MATERIAL SHOWN:
=== Section Start ===
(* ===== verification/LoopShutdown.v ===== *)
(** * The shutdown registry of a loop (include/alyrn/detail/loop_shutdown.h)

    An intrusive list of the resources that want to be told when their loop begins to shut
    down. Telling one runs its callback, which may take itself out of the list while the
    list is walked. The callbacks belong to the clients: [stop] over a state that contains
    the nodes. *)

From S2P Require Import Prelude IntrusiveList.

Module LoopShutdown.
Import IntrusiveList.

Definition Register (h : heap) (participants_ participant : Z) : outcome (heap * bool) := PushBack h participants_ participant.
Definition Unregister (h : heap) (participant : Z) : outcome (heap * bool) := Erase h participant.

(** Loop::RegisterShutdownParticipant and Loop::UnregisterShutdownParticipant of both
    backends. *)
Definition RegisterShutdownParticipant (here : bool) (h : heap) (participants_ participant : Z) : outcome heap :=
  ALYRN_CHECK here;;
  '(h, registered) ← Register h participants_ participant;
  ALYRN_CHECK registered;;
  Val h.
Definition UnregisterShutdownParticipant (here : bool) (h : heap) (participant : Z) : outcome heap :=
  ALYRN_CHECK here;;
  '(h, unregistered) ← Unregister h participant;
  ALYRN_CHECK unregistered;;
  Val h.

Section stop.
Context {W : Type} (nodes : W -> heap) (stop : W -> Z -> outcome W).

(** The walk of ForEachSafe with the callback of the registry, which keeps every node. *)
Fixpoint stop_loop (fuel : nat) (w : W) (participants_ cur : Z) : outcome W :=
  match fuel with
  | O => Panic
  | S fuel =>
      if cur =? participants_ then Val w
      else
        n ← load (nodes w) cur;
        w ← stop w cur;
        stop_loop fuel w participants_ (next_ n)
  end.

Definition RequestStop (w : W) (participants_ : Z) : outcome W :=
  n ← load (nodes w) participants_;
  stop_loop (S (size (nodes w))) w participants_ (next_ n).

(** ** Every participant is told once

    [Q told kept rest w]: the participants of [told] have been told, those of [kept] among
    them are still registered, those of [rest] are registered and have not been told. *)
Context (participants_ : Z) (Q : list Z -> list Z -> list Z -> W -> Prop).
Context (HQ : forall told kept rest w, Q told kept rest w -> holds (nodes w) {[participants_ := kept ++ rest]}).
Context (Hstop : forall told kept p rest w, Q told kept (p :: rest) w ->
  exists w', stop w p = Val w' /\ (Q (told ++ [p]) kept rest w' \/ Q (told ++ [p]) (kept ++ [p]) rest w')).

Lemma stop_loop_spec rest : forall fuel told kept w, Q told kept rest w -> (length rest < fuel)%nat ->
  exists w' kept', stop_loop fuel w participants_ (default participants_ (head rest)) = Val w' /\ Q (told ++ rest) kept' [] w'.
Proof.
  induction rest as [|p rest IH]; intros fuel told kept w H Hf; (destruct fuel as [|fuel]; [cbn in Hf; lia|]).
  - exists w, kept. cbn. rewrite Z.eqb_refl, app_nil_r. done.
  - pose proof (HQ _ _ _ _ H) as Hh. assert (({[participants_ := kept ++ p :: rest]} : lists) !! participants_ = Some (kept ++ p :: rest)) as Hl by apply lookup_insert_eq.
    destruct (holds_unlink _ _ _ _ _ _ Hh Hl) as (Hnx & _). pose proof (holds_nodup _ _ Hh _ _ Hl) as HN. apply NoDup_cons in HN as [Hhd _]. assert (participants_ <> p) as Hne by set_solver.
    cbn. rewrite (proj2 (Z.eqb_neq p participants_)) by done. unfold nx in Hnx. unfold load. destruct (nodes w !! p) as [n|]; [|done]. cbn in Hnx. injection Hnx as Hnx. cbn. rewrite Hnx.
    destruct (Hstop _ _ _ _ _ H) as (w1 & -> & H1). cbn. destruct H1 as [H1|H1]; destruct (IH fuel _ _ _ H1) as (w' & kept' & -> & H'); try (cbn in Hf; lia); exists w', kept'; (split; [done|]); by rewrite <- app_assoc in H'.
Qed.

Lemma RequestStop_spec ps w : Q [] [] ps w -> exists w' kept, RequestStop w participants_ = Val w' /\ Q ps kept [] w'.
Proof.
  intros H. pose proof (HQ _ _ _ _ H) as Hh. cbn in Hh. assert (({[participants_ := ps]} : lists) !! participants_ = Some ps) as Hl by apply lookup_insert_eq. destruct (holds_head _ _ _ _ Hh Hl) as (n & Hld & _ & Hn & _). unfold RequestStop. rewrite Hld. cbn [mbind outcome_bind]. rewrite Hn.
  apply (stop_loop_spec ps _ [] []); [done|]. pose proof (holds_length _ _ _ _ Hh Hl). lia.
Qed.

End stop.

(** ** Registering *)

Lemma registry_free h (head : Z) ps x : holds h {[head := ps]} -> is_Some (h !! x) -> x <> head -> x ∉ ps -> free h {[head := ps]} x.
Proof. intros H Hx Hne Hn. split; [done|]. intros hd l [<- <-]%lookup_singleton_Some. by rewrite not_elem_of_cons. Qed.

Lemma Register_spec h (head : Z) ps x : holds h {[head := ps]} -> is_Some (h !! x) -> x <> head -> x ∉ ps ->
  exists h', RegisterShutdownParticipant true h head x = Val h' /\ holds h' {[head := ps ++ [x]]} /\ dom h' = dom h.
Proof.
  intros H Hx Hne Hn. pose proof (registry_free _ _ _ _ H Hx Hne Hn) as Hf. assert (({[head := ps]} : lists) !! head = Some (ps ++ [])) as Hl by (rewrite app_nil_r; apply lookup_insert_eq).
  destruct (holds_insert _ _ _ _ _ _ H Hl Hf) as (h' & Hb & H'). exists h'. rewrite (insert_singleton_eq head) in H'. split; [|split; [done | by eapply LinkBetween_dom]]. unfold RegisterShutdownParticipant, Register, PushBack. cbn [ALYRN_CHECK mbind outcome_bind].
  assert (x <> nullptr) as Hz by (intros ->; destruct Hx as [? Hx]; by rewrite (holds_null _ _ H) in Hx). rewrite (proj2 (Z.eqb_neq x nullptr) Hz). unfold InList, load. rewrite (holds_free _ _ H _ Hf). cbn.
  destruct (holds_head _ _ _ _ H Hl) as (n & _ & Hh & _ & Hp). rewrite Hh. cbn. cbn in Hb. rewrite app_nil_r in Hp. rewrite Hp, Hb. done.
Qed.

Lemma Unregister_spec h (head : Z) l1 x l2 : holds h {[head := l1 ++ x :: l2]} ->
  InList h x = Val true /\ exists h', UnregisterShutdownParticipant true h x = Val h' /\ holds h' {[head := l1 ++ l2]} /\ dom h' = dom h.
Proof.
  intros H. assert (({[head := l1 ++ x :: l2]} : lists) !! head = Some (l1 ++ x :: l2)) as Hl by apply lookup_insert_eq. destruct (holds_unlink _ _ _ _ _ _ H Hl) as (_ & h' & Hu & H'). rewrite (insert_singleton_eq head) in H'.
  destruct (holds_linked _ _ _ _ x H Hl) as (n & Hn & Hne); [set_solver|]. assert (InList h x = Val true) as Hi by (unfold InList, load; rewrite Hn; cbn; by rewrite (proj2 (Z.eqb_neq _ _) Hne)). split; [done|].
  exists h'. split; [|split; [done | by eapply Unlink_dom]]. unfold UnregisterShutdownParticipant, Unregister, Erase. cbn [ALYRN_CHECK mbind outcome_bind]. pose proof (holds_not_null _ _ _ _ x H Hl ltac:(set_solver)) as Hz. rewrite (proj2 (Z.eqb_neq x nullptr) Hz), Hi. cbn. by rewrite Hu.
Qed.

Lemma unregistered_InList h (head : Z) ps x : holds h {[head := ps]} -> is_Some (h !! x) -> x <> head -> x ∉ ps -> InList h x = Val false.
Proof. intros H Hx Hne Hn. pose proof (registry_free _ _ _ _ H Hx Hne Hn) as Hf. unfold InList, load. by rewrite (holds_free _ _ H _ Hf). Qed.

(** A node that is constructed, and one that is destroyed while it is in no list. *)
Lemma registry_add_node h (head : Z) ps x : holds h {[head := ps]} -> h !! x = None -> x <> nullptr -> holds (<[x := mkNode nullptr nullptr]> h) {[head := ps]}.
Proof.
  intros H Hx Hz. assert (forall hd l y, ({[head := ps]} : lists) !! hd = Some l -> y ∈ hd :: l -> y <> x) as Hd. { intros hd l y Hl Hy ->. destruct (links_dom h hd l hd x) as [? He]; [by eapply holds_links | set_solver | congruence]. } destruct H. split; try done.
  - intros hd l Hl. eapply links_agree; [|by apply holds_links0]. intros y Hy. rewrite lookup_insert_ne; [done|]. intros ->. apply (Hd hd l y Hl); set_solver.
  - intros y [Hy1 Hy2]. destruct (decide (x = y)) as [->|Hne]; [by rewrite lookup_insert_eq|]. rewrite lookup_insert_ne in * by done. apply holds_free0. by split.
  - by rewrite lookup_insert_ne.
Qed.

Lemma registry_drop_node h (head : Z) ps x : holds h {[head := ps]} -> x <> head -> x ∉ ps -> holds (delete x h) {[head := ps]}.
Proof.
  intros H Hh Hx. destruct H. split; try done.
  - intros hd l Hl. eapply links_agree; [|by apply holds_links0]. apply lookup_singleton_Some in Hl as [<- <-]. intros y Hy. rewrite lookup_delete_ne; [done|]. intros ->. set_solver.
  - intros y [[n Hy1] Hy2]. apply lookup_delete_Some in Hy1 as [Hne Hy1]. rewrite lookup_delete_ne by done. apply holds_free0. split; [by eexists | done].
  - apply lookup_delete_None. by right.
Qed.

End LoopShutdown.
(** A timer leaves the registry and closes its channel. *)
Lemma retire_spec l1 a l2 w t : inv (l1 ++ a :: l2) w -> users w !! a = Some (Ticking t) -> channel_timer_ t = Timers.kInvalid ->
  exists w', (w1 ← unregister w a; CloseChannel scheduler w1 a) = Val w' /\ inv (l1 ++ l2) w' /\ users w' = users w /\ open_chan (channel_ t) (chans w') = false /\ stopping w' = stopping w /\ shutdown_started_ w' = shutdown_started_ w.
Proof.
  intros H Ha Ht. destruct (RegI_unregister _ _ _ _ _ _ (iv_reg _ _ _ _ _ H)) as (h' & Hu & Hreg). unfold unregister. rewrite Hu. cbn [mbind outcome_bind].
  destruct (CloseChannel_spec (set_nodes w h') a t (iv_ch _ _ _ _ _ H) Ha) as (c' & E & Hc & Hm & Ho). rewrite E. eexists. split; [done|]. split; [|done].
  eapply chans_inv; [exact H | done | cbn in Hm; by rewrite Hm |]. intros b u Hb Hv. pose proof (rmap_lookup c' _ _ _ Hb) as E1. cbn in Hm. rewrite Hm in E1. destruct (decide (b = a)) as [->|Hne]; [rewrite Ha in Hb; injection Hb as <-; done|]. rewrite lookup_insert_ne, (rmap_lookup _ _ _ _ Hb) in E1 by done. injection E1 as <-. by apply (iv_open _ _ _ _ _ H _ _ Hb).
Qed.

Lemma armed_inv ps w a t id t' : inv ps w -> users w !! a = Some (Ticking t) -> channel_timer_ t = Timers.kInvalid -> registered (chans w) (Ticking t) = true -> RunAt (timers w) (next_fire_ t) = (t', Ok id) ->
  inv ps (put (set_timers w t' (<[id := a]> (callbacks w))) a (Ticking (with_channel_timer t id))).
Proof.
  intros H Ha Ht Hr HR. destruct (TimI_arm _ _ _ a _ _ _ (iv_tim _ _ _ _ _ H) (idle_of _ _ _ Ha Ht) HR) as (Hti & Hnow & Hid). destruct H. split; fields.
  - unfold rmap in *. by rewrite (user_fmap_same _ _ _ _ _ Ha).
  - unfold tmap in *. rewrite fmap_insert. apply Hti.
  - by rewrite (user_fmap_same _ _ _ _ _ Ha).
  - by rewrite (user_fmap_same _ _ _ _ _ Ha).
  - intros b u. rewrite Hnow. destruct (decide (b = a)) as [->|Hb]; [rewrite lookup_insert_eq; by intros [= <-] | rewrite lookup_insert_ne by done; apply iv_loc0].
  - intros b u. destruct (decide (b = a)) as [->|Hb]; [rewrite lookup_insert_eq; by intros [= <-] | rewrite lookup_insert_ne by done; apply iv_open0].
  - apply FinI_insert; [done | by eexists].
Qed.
=== Section End ===
PROBLEM REQUIREMENTS:
Begin with the top line of the material and go as far as the line with "Section stop.". Set down those lines exactly, both ends included, and nothing more.

ANSWER TO THE PROBLEM:
(* ===== verification/LoopShutdown.v ===== *)
(** * The shutdown registry of a loop (include/alyrn/detail/loop_shutdown.h)

    An intrusive list of the resources that want to be told when their loop begins to shut
    down. Telling one runs its callback, which may take itself out of the list while the
    list is walked. The callbacks belong to the clients: [stop] over a state that contains
    the nodes. *)

From S2P Require Import Prelude IntrusiveList.

Module LoopShutdown.
Import IntrusiveList.

Definition Register (h : heap) (participants_ participant : Z) : outcome (heap * bool) := PushBack h participants_ participant.
Definition Unregister (h : heap) (participant : Z) : outcome (heap * bool) := Erase h participant.

(** Loop::RegisterShutdownParticipant and Loop::UnregisterShutdownParticipant of both
    backends. *)
Definition RegisterShutdownParticipant (here : bool) (h : heap) (participants_ participant : Z) : outcome heap :=
  ALYRN_CHECK here;;
  '(h, registered) ← Register h participants_ participant;
  ALYRN_CHECK registered;;
  Val h.
Definition UnregisterShutdownParticipant (here : bool) (h : heap) (participant : Z) : outcome heap :=
  ALYRN_CHECK here;;
  '(h, unregistered) ← Unregister h participant;
  ALYRN_CHECK unregistered;;
  Val h.

Section stop.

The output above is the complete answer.